April 14, 2016
David Figlio, Northwestern University and NBER; Claudio Persico, Northwestern University; and Jeffrey Roth, University of Florida
Jason M. Lindo, Texas A&M University and NBER, and Analisa Packham, Texas A&M University
Given that over three-quarters of teen births are unintended at conception and that approximately half of those births are to teens using contraception, many have advocated for encouraging the use of long-acting reversible contraceptives (LARCs), which are more effective at preventing pregnancy than more commonly used contraceptives. Lindo and Packham estimate the degree to which expanding access to LARCs can reduce teen birth rates by analyzing Colorado's Family Planning Initiative, the first large-scale policy intervention to expand access to LARCs in the United States. Using difference-in-differences, triple differences, and synthetic control approaches, they find that the $23M program reduced the teen birth rate in counties with clinics receiving funding by 4.67.9 percent over four years. These effects were concentrated in the second through fourth years of the program and in counties with relatively high rates of poverty.
Adriana Kugler, Georgetown University and NBER, and Mevlude Akbulut-Yuksel, Dalhousie University
It is well known that a substantial part of income and education is passed on from parents to children, generating substantial persistence in socio-economic status across generations. In this paper, Akbulut-Yuksel and Kugler examine whether another form of human capital, health, is also largely transmitted from generation to generation, contributing to limited socio-economic mobility. Using data from the NLSY, they first present new evidence on intergenerational transmission of health outcomes in the U.S., including weight, height, body mass index (BMI), asthma and depression for both natives and immigrants. The researchers show that both native and immigrant children inherit a prominent fraction of their health status from their parents, and that, on average, immigrants experience higher persistence than natives in weight and BMI. The authors also find that mothers' education decreases children's weight and BMI for natives, while single motherhood increases weight and BMI for both native and immigrant children. Finally, the researchers find that the longer immigrants remain in the U.S., the less intergenerational persistence there is and the more immigrants look like native children. Unfortunately, the more generations immigrant families remain in the U.S., the more children of immigrants resemble natives' higher weights, higher BMI and increased propensity to suffer from asthma.

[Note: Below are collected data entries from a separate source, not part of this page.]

(** X10. Entries are shared by name: two handlers with the same [__name__]
    use the same keys, so within the life of an entry stored for the first a
    call of the second with the same arguments answers the first handler's
    stored bytes, and the second handler is not called. *)
Theorem same_name_shares_entries
    (T T' : Z) (name : string) (h h' : handler) (a : list pyval) (w : world)
    (v : pyobj) (s : app_state) (d : N) (b : list byte) (gap : N) :
  0 < T ->
  faults (redis w) = [] ->
  hit (now w) (cache_key name a) (redis w) = false ->
  h a (app w) = (Ok v, s, d) ->
  Redis.encode v = Some b -> b <> [] ->
  Z.of_N gap < 1000 * T ->
  let first := fcall (cached T name h) a w in
  let second := fcall (cached T' name h') a (advance gap (snd first)) in
  fst second = Ok (Val (PBytes b)) /\
  calls (snd second) = calls w ++ [(name, a)] /\
  app (snd second) = s.
Proof.
  intros HT Hf Hm Hh He Hb Hgap first second.
  destruct (store_then_hit T T' name h (def name (run_handler h')) a w v s d b gap
              HT Hf Hm Hh He Hb Hgap eq_refl) as [E1 E2].
  cbv zeta in E1, E2. subst second first.
  change (cached T' name h') with (cache_result T' (def name (run_handler h'))).
  rewrite E2, E1. repeat split.
Qed.

Lemma same_name_shares_entries_witness :
  let first := fcall (cached 5 "h" Sample.double) [PInt 3] Sample.world0 in
  let second := fcall (cached 9 "h" Sample.succ) [PInt 3] (advance 1000 (snd first)) in
  fst (Sample.succ [PInt 3] (app Sample.world0)) = (Ok (Val (PInt 4)), app Sample.world0) /\
  fst second = Ok (Val (PBytes ["6"%byte])) /\
  calls (snd second) = calls Sample.world0 ++ [("h"%string, [PInt 3])].
Proof.
  destruct (same_name_shares_entries 5 9 "h" Sample.double Sample.succ [PInt 3]
    Sample.world0 (Val (PInt 6)) (app Sample.world0) 7%N ["6"%byte] 1000%N
    ltac:(lia) eq_refl eq_refl eq_refl eq_refl ltac:(discriminate) ltac:(lia))
    as (H1 & H2 & _).
  exact (conj eq_refl (conj H1 H2)).
Defined.

(** X11. A call changes no entry but the one under its own key: whatever
    the call does, an entry stored under another key is what it was.  So for
    tuples of [None], [bool], [int], [str] and [bytes] values a call with
    arguments [a] leaves the entry of the same handler for any other
    arguments [a'] alone. *)
Theorem only_own_key_touched
    (T : Z) (name : string) (h : handler) (a a' : list pyval) (w : world)
    (key : string) :
  (cache_key name a <> key ->
   entries (redis (snd (fcall (cached T name h) a w))) !! key =
     entries (redis w) !! key) /\
  (forallb is_scalar a = true -> forallb is_scalar a' = true -> a <> a' ->
   entries (redis (snd (fcall (cached T name h) a w))) !! cache_key name a' =
     entries (redis w) !! cache_key name a').
Proof.
  assert (Hframe : forall k, cache_key name a <> k ->
            entries (redis (snd (fcall (cached T name h) a w))) !! k =
              entries (redis w) !! k).
  { intros k Hk.
    destruct w as [s0 t0 [en fl] lg cl th].
    unfold cached, cache_result, cache_result_on. simpl.
    unfold bind, Redis.get, Redis.next_fault. simpl.
    destruct fl as [|[] fl]; simpl; try reflexivity.
    all: destruct (Redis.live t0 (cache_key name a) _) as [[|b0 bs]|]; simpl;
      try reflexivity.
    all: unfold run_handler; simpl; destruct (h a s0) as [[[x|e] s1] d1]; simpl;
      try reflexivity.
    all: unfold Redis.setex, Redis.next_fault; cbn [faults redis set_redis advance set_now].
    all: try destruct fl as [|[] fl]; try destruct (Redis.encode x);
      try destruct (T <=? 0); cbn; try reflexivity.
    all: now rewrite lookup_insert_ne. }
  split; [apply Hframe|].
  intros Hs Hs' Hne. apply Hframe. intros E. apply Hne.
  eapply cache_key_inj; eassumption.
Qed.

Lemma only_own_key_touched_witness :
  let w1 := snd (fcall (cached 5 "h" Sample.double) [PInt 3] Sample.world0) in
  entries (redis (snd (fcall (cached 5 "h" Sample.double) [PInt 4] w1)))
    !! cache_key "h" [PInt 3] = Some (["6"%byte], 5007) /\
  entries (redis (snd (fcall (cached 5 "h" Sample.double) [PInt 4] w1)))
    !! "get_posts:()"%string = None.
Proof.
  intros w1.
  destruct (only_own_key_touched 5 "h" Sample.double [PInt 4] [PInt 3] w1
              "get_posts:()") as [H1 H2].
  split.
  - etransitivity; [apply H2; [reflexivity | reflexivity | discriminate]|].
    vm_compute. reflexivity.
  - etransitivity; [apply H1; discriminate|]. vm_compute. reflexivity.
Defined.

Lemma colon_free_prefix n : forall n' r r',
  has_char ":" n = false -> has_char ":" n' = false ->
  n +:+ String ":" r = n' +:+ String ":" r' -> n = n' /\ r = r'.
Proof.
  induction n as [|c n IH]; intros [|c' n'] r r' Hn Hn' E.
  - now injection E.
  - exfalso. change (String ":" r = String c' (n' +:+ String ":" r')) in E.
    injection E as Hc _. subst c'. discriminate Hn'.
  - exfalso. change (String c (n +:+ String ":" r) = String ":" r') in E.
    injection E as Hc _. subst c. discriminate Hn.
  - change (String c (n +:+ String ":" r) = String c' (n' +:+ String ":" r')) in E.
    injection E as Hc E. subst c'.
    cbn [has_char] in Hn, Hn'.
    apply orb_false_elim in Hn, Hn'.
    destruct (IH n' r r' (proj2 Hn) (proj2 Hn') E) as [-> ->]. now split.
Qed.

(** X12. For handlers whose names have no colon (every name written with
    [def]) and argument tuples of [None], [bool], [int], [str] and [bytes]
    values, calls that differ in the handler's name or in the argument tuple
    have different keys. *)
Theorem distinct_calls_distinct_keys (name name' : string) (a a' : list pyval) :
  has_char ":" name = false ->
  has_char ":" name' = false ->
  forallb is_scalar a = true ->
  forallb is_scalar a' = true ->
  name <> name' \/ a <> a' ->
  cache_key name a <> cache_key name' a'.
Proof.
  unfold cache_key. intros Hn Hn' Hs Hs' Hne E.
  apply colon_free_prefix in E; try assumption.
  destruct E as [E1 E2]. apply str_tuple_inj in E2; try assumption. tauto.
Qed.

Lemma distinct_calls_distinct_keys_witness :
  cache_key "get_posts" [] <> cache_key "get_users" [] /\
  cache_key "h" [PStr "1"] <> cache_key "h" [PInt 1].
Proof.
  split.
  - apply (distinct_calls_distinct_keys "get_posts" "get_users" [] []
             eq_refl eq_refl eq_refl eq_refl).
    left. discriminate.
  - apply (distinct_calls_distinct_keys "h" "h" [PStr "1"] [PInt 1]
             eq_refl eq_refl eq_refl eq_refl).
    right. discriminate.
Defined.

(** X13. A hit does not renew the entry: the entry stored by a miss expires
    [T] seconds after it was stored however often it was read in between, and
    the first call after that calls the handler again. *)
Theorem hit_does_not_renew
    (T : Z) (name : string) (h : handler) (a : list pyval) (w : world)
    (v : pyobj) (s : app_state) (d : N) (b : list byte) (gap gap' : N) :
  0 < T ->
  faults (redis w) = [] ->
  hit (now w) (cache_key name a) (redis w) = false ->
  h a (app w) = (Ok v, s, d) ->
  Redis.encode v = Some b -> b <> [] ->
  Z.of_N gap < 1000 * T ->
  1000 * T <= Z.of_N gap + Z.of_N gap' ->
  let first := fcall (cached T name h) a w in
  let second := fcall (cached T name h) a (advance gap (snd first)) in
  let third := fcall (cached T name h) a (advance gap' (snd second)) in
  fst second = Ok (Val (PBytes b)) /\
  redis (snd second) = redis (snd first) /\
  calls (snd third) = calls w ++ [(name, a); (name, a)].
Proof.
  intros HT Hf Hm Hh He Hb Hgap Hgap' first second third.
  destruct (store_then_hit T T name h (def name (run_handler h)) a w v s d b gap
              HT Hf Hm Hh He Hb Hgap eq_refl) as [E1 E2].
  cbv zeta in E1, E2. fold first in E1, E2.
  change (cache_result T (def name (run_handler h))) with (cached T name h) in E2.
  fold second in E2.
  split; [now rewrite E2|]. split; [now rewrite E2|].
  unfold third. rewrite cached_miss_calls.
  - rewrite E2, E1. simpl. now rewrite <- app_assoc.
  - rewrite E2, E1. reflexivity.
  - rewrite E2, E1. eapply hit_false_expired.
    + simpl. apply lookup_insert_eq.
    + simpl. lia.
Qed.

Lemma hit_does_not_renew_witness :
  let first := fcall (cached 5 "h" Sample.ok_bytes) [] Sample.world0 in
  let second := fcall (cached 5 "h" Sample.ok_bytes) [] (advance 4000 (snd first)) in
  let third := fcall (cached 5 "h" Sample.ok_bytes) [] (advance 1000 (snd second)) in
  fst second = Ok (Val (PBytes ["o"%byte; "k"%byte])) /\
  redis (snd second) = redis (snd first) /\
  calls (snd third) = calls Sample.world0 ++ [("h"%string, []); ("h"%string, [])].
Proof.
  exact (hit_does_not_renew 5 "h" Sample.ok_bytes [] Sample.world0
    (Val (PBytes ["o"%byte; "k"%byte])) (app Sample.world0) 7%N ["o"%byte; "k"%byte]
    4000%N 1000%N
    ltac:(lia) eq_refl eq_refl eq_refl eq_refl ltac:(discriminate) ltac:(lia) ltac:(lia)).
Defined.

Lemma repr_int_bytes z : list_byte_of_string (repr_int z) <> [].
Proof.
  destruct (repr_int_head z EmptyString) as (c & s & Hs & _).
  assert (E : repr_int z +:+ EmptyString = repr_int z).
  { generalize (repr_int z). intros x. induction x as [|y x IH]; [reflexivity|].
    rewrite append_cons. now f_equal. }
  rewrite E in Hs. rewrite Hs. discriminate.
Qed.

(** X14. An integer result is always cached, zero included: it is stored as
    its decimal text, which is never empty, so a second call within the
    entry's life is a hit that answers that text as bytes. *)
Theorem int_result_cached_as_text
    (T : Z) (name : string) (h : handler) (a : list pyval) (w : world)
    (z : Z) (s : app_state) (d : N) (gap : N) :
  0 < T ->
  faults (redis w) = [] ->
  hit (now w) (cache_key name a) (redis w) = false ->
  h a (app w) = (Ok (Val (PInt z)), s, d) ->
  Z.of_N gap < 1000 * T ->
  let first := fcall (cached T name h) a w in
  let second := fcall (cached T name h) a (advance gap (snd first)) in
  fst second = Ok (Val (PBytes (list_byte_of_string (repr_int z)))) /\
  calls (snd second) = calls w ++ [(name, a)].
Proof.
  intros HT Hf Hm Hh Hgap first second.
  destruct (store_then_hit T T name h (def name (run_handler h)) a w (Val (PInt z)) s d
              (list_byte_of_string (repr_int z)) gap
              HT Hf Hm Hh eq_refl (repr_int_bytes z) Hgap eq_refl) as [E1 E2].
  cbv zeta in E1, E2. subst second first. unfold cached at 1 3.
  rewrite E2, E1. split; reflexivity.
Qed.

Lemma int_result_cached_as_text_witness :
  let first := fcall (cached 5 "h" Sample.zero) [] Sample.world0 in
  let second := fcall (cached 5 "h" Sample.zero) [] (advance 1000 (snd first)) in
  fst second = Ok (Val (PBytes ["0"%byte])) /\
  calls (snd second) = calls Sample.world0 ++ [("h"%string, [])].
Proof.
  exact (int_result_cached_as_text 5 "h" Sample.zero [] Sample.world0 0
    (app Sample.world0) 7%N 1000%N ltac:(lia) eq_refl eq_refl eq_refl ltac:(lia)).
Defined.

(** X15. With the cache out of reach the two listings part ways: the posts
    listing raises [ConnectionError] before its query runs and leaves no
    timing record, while the users listing, which is not cached, answers as
    usual. *)
Theorem listings_with_cache_down (w : world) (fs : list bool) :
  faults (redis w) = true :: fs ->
  fst (fcall get_posts [] w) = Raise ConnectionError /\
  calls (snd (fcall get_posts [] w)) = calls w /\
  log (snd (fcall get_posts [] w)) = log w /\
  fst (fcall get_users [] w) =
    Ok (jsonify (JList (map user_json (users (db (app w)))))).
Proof.
  intros Hf. rewrite get_users_run. unfold get_posts.
  rewrite performance_metrics_run.
  destruct w as [[d rq] t [en fl] lg cl th]. simpl in Hf. subst fl.
  repeat split.
Qed.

Ozkan Eren, Louisiana State University, and Naci Mocan, Louisiana State University and NBER
Ludovica Gazze, MIT
Lead poisoning has long-lasting consequences on children's health, as well as on their cognitive and non-cognitive abilities. Gazze exploits state-level abatement mandates to study the effects of mitigating lead-paint hazards on several public health outcomes in a difference-in-differences framework. Abatement mandates reduce the rate of elevated blood lead levels by 29%. Moreover, the mandates decrease the rate of enrollment in special education in exposed cohorts by 8.1%, indicating a reduction in the number of children with disabilities. A back of the envelope calculation suggests that this decrease in the rate of enrollment in special education induces savings between $17.5 and $111 million per state-cohort on average, while the increased lifetime earnings from the reduction in blood lead levels could lead to increased tax revenues in the order of $2.8 million per state-cohort on average. However, the reduction in special education enrollment does not appear to be reflected in improvements in educational outcomes, as Gazze finds no evidence that average fourth-grade test scores and disciplinary actions change with the mandates.
Alan Barreca, Tulane University and NBER; Olivier Deschenes, University of California at Santa Barbara and NBER; and Melanie E. Guldi, University of Central Florida
Barreca, Deschenes, and Guldi estimate the effects of temperature shocks on birth rates in the United States between 1931 and 2010. To account for shifts in conception month, the researchers' approach allows for presumably random variation in the distribution of daily temperatures to affect birth rates up to 24 months into the future. They find that additional days above 80°F cause a large decline in birth rates approximately 8 to 10 months later. The initial decline is followed by a partial rebound in births over the next few months implying that populations can mitigate some of the fertility cost of temperature shocks with shifts in conception month. The researchers present novel evidence that hot weather harms fertility via reproductive health as opposed to sexual activity. Based on the analysis of historical changes in the temperature-fertility relationship, the authors conclude air conditioning could be used to substantially offset the fertility costs of high temperatures.